• [EXERCISE DIRECTIONS]:
Restate the data that follows exactly as it stands, beginning with the first line and ending with the line that contains "Local Open Scope Z_scope.".

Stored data
(** * Pants goal and rule bodies: a shallow embedding

    This development embeds three source files of the Pants build tool:

    - [core/goals/test.py]: the [test] goal ([run_tests]) and the result
      types it sorts and summarises, with their messages, levels and
      artifacts, and the coverage reports it materializes;
    - [backend/go/util_rules/sdk.py]: [GoSdkProcess], the rule
      [setup_go_sdk_process] that turns it into a [Process], and the rule
      [compute_go_tool_id];
    - [backend/awslambda/python/target_types.py]: the handler field, the
      handler resolution rule [resolve_python_aws_handler], the inference
      of the dependency on the handler, and the [runtime] field.

    Rule bodies are Python coroutines that suspend on [await Get(...)]:
    they are embedded as resumptions (a free monad over the requests a body
    can issue), and run against a handler that plays the engine, the
    console, the workspace and the interactive runner.  Python [int] is
    [Z], [Optional[T]] is [option T], [str] is [string] (the UTF-8 bytes;
    byte-wise lexicographic order is code-point order), dictionaries are
    [gmap]s. *)

From Stdlib Require Import ZArith String Ascii List Bool Lia Permutation Sorted.
From Stdlib Require OrderedTypeEx.
From Stdlib Require DecimalString.
From stdpp Require Import base option list strings gmap fin_maps.

Local Open Scope string_scope.
Local Open Scope Z_scope.

(* ===================================================================== *)
(** ** Rule bodies as resumptions *)
(* ===================================================================== *)

Module Engine.

(** What running a rule body ends in: a value, or a raised exception. *)
Inductive outcome (Exn A : Type) : Type :=
| Ok (a : A)
| Err (e : Exn).
Arguments Ok {Exn A} a.
Arguments Err {Exn A} e.

Section Rule.
Context {E : Type -> Type} {Exn : Type}.

(** A rule body: it returns, raises, or issues a request [e : E X] and
    resumes with the answer.  [await Get(T, req)] is [Vis (GetT req) k];
    a call on an injected object with side effects (console, workspace,
    interactive runner) is a request too. *)
Inductive rule (A : Type) : Type :=
| Ret (a : A)
| Raise (e : Exn)
| Vis {X : Type} (e : E X) (k : X -> rule A).

Arguments Ret {A} a.
Arguments Raise {A} e.
Arguments Vis {A X} e k.

Fixpoint bind {A B : Type} (m : rule A) (f : A -> rule B) : rule B :=
  match m with
  | Ret a => f a
  | Raise e => Raise e
  | Vis e k => Vis e (fun x => bind (k x) f)
  end.

(** A single request, awaited. *)
Definition trigger {X : Type} (e : E X) : rule X := Vis e Ret.

(** [await MultiGet(Get(T, x) for x in xs)]: one request per element,
    answers delivered in request order. *)
Fixpoint multi_get {A X : Type} (get : A -> E X) (xs : list A) : rule (list X) :=
  match xs with
  | [] => Ret []
  | x :: xs' =>
      Vis (get x) (fun r => bind (multi_get get xs') (fun rs => Ret (r :: rs)))
  end.

(** [for x in xs: body(x)] *)
Fixpoint for_each {A : Type} (xs : list A) (body : A -> rule unit) : rule unit :=
  match xs with
  | [] => Ret tt
  | x :: xs' => bind (body x) (fun _ => for_each xs' body)
  end.

(** A step of a run: the request issued and the answer it got. *)
Inductive event : Type :=
| Ev {X : Type} (e : E X) (x : X).

(** The environment of a run: it answers every request, threading a
    state of its own (so that the same request may be answered
    differently at different times). *)
Definition handler (S : Type) : Type := forall X : Type, E X -> S -> X * S.

(** Running a body against a handler gives its outcome, the final state
    of the environment, and the trace of requests and answers. *)
Fixpoint run {S A : Type} (h : handler S) (m : rule A) (s : S)
  : outcome Exn A * S * list event :=
  match m with
  | Ret a => (Ok a, s, [])
  | Raise e => (Err e, s, [])
  | Vis e k =>
      let '(x, s1) := h _ e s in
      let '(o, s2, tr) := run h (k x) s1 in
      (o, s2, Ev e x :: tr)
  end.

End Rule.

Arguments rule : clear implicits.
Arguments event : clear implicits.
Arguments handler : clear implicits.
Arguments Ret {E Exn A} a.
Arguments Raise {E Exn A} e.
Arguments Vis {E Exn A X} e k.
Arguments Ev {E X} e x.

Module Notations.
Notation "'let*' x ':=' m 'in' k" := (bind m (fun x => k))
  (at level 10, x name, m at level 100, k at level 200).
End Notations.

End Engine.

(* ===================================================================== *)
(** ** Properties of rule bodies *)
(* ===================================================================== *)

Module RuleSpec.
Import Engine.

(** The body only issues requests that satisfy [P]. *)
Inductive issues_only {E : Type -> Type} {Exn A : Type}
    (P : forall X, E X -> Prop) : rule E Exn A -> Prop :=
| issues_ret a : issues_only P (Ret a)
| issues_raise e : issues_only P (Raise e)
| issues_vis X (e : E X) k :
    P X e -> (forall x, issues_only P (k x)) -> issues_only P (Vis e k).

• [FINISHED EXERCISE]:
(** * Pants goal and rule bodies: a shallow embedding

    This development embeds three source files of the Pants build tool:

    - [core/goals/test.py]: the [test] goal ([run_tests]) and the result
      types it sorts and summarises, with their messages, levels and
      artifacts, and the coverage reports it materializes;
    - [backend/go/util_rules/sdk.py]: [GoSdkProcess], the rule
      [setup_go_sdk_process] that turns it into a [Process], and the rule
      [compute_go_tool_id];
    - [backend/awslambda/python/target_types.py]: the handler field, the
      handler resolution rule [resolve_python_aws_handler], the inference
      of the dependency on the handler, and the [runtime] field.

    Rule bodies are Python coroutines that suspend on [await Get(...)]:
    they are embedded as resumptions (a free monad over the requests a body
    can issue), and run against a handler that plays the engine, the
    console, the workspace and the interactive runner.  Python [int] is
    [Z], [Optional[T]] is [option T], [str] is [string] (the UTF-8 bytes;
    byte-wise lexicographic order is code-point order), dictionaries are
    [gmap]s. *)

From Stdlib Require Import ZArith String Ascii List Bool Lia Permutation Sorted.
From Stdlib Require OrderedTypeEx.
From Stdlib Require DecimalString.
From stdpp Require Import base option list strings gmap fin_maps.

Local Open Scope string_scope.
Local Open Scope Z_scope.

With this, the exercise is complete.